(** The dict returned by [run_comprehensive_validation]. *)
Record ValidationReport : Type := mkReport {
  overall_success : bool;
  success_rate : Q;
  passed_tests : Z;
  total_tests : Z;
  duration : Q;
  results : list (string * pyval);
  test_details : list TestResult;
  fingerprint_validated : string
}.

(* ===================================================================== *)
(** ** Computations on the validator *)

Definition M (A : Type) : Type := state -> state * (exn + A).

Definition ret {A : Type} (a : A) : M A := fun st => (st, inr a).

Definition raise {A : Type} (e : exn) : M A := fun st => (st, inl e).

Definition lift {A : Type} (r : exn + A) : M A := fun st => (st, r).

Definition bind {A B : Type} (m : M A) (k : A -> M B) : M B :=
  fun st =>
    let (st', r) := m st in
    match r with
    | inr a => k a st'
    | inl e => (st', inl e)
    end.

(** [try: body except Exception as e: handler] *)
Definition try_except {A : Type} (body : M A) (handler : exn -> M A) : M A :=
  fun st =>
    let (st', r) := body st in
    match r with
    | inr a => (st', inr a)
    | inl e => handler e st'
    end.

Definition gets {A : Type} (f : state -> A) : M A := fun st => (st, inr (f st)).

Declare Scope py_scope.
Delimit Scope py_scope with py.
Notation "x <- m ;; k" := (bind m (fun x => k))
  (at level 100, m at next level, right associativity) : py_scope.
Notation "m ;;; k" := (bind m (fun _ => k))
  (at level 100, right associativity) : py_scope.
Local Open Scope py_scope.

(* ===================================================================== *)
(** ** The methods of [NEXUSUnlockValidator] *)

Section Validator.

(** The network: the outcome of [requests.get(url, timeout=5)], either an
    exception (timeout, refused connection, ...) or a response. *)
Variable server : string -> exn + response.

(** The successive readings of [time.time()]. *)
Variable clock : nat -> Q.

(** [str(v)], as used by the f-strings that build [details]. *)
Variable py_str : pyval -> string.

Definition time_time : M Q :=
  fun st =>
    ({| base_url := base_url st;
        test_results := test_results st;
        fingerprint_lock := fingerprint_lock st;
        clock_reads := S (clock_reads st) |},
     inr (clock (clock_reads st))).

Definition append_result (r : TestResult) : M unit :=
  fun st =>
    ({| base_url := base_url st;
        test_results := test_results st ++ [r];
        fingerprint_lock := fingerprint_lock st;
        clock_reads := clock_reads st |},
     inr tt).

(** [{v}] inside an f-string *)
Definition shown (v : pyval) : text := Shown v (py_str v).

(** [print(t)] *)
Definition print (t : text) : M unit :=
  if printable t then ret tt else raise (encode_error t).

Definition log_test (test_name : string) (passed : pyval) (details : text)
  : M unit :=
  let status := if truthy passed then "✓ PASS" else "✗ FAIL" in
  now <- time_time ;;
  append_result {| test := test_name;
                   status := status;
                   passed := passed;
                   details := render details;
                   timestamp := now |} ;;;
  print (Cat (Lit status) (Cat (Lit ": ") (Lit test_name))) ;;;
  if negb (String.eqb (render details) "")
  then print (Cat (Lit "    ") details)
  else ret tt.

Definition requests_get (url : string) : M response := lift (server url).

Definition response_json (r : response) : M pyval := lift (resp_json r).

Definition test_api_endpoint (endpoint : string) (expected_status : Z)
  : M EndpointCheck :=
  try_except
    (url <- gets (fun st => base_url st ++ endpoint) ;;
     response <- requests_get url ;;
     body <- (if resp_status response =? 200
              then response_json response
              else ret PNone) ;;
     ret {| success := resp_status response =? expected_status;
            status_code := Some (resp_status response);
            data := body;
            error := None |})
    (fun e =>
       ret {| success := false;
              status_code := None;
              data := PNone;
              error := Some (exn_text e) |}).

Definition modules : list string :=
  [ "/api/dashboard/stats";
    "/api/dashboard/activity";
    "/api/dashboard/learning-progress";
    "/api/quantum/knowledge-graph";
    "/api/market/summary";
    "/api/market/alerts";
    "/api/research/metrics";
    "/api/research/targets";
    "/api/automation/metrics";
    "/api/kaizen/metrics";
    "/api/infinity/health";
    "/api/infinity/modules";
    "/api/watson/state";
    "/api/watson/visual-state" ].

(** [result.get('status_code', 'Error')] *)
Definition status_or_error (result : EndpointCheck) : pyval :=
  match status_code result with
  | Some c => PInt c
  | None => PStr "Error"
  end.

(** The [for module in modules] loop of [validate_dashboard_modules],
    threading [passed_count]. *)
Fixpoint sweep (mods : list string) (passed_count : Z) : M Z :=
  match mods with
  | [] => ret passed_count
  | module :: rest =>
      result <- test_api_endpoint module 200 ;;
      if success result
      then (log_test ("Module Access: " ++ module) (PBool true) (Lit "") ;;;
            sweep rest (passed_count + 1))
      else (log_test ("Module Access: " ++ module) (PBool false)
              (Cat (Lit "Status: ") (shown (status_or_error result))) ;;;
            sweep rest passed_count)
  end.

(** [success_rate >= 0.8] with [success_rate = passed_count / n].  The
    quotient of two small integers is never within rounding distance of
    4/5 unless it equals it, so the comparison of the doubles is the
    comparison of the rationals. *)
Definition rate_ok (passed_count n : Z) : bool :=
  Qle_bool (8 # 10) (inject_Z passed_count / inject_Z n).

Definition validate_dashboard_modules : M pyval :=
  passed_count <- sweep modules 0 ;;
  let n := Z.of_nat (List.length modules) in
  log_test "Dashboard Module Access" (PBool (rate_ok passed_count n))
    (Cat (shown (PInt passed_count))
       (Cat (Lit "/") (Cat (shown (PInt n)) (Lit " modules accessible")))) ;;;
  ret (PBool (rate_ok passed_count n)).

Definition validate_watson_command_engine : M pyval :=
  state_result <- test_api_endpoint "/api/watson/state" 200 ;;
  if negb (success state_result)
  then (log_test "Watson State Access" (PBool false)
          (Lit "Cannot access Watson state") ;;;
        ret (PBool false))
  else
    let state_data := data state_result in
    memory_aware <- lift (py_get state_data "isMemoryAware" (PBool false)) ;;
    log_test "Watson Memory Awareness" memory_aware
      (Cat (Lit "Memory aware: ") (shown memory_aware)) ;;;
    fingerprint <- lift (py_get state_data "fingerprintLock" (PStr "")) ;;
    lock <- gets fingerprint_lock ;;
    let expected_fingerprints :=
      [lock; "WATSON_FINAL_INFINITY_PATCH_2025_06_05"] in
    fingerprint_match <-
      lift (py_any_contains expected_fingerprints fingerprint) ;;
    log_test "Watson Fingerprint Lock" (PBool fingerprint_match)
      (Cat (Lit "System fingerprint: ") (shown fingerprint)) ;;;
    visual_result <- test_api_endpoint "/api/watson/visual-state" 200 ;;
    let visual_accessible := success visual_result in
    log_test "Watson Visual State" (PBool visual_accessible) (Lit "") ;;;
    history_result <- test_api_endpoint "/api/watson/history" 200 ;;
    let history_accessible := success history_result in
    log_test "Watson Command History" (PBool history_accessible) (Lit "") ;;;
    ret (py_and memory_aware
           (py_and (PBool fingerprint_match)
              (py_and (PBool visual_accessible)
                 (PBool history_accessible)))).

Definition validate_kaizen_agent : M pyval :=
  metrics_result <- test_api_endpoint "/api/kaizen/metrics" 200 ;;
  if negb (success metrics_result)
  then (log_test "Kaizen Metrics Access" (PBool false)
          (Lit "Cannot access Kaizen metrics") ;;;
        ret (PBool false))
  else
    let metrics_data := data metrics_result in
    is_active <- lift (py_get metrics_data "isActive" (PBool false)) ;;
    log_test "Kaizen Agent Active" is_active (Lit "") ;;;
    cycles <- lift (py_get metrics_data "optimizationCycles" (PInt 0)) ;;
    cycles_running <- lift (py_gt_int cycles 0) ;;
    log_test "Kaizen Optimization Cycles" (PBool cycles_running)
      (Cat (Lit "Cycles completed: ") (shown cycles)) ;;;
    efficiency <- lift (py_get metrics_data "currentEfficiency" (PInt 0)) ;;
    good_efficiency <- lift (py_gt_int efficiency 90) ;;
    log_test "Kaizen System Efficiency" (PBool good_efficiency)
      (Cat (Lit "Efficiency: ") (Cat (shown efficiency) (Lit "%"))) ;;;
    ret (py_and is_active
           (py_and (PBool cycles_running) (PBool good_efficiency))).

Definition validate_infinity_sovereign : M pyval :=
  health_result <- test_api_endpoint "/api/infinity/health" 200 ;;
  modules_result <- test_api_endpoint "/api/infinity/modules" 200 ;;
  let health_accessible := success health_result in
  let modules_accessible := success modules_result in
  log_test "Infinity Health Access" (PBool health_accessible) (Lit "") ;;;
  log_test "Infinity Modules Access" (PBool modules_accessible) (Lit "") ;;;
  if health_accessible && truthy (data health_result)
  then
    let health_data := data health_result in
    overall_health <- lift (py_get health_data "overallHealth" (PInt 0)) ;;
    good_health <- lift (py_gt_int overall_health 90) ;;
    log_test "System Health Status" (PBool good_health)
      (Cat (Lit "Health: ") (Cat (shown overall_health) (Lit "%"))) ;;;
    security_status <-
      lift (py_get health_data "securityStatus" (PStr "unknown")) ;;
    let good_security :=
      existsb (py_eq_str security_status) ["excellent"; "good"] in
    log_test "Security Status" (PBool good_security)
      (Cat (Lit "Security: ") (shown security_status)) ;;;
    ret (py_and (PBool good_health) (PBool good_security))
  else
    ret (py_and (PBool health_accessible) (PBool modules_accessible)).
* * * * * * *
=== Exercise objective ===
Start at the first line of the material and transcribe each line exactly, stopping once the line containing "(** ** Computations on the validator *)" has been written.

=== Answer to this problem ===
(** The dict returned by [run_comprehensive_validation]. *)
Record ValidationReport : Type := mkReport {
  overall_success : bool;
  success_rate : Q;
  passed_tests : Z;
  total_tests : Z;
  duration : Q;
  results : list (string * pyval);
  test_details : list TestResult;
  fingerprint_validated : string
}.

(* ===================================================================== *)
(** ** Computations on the validator *)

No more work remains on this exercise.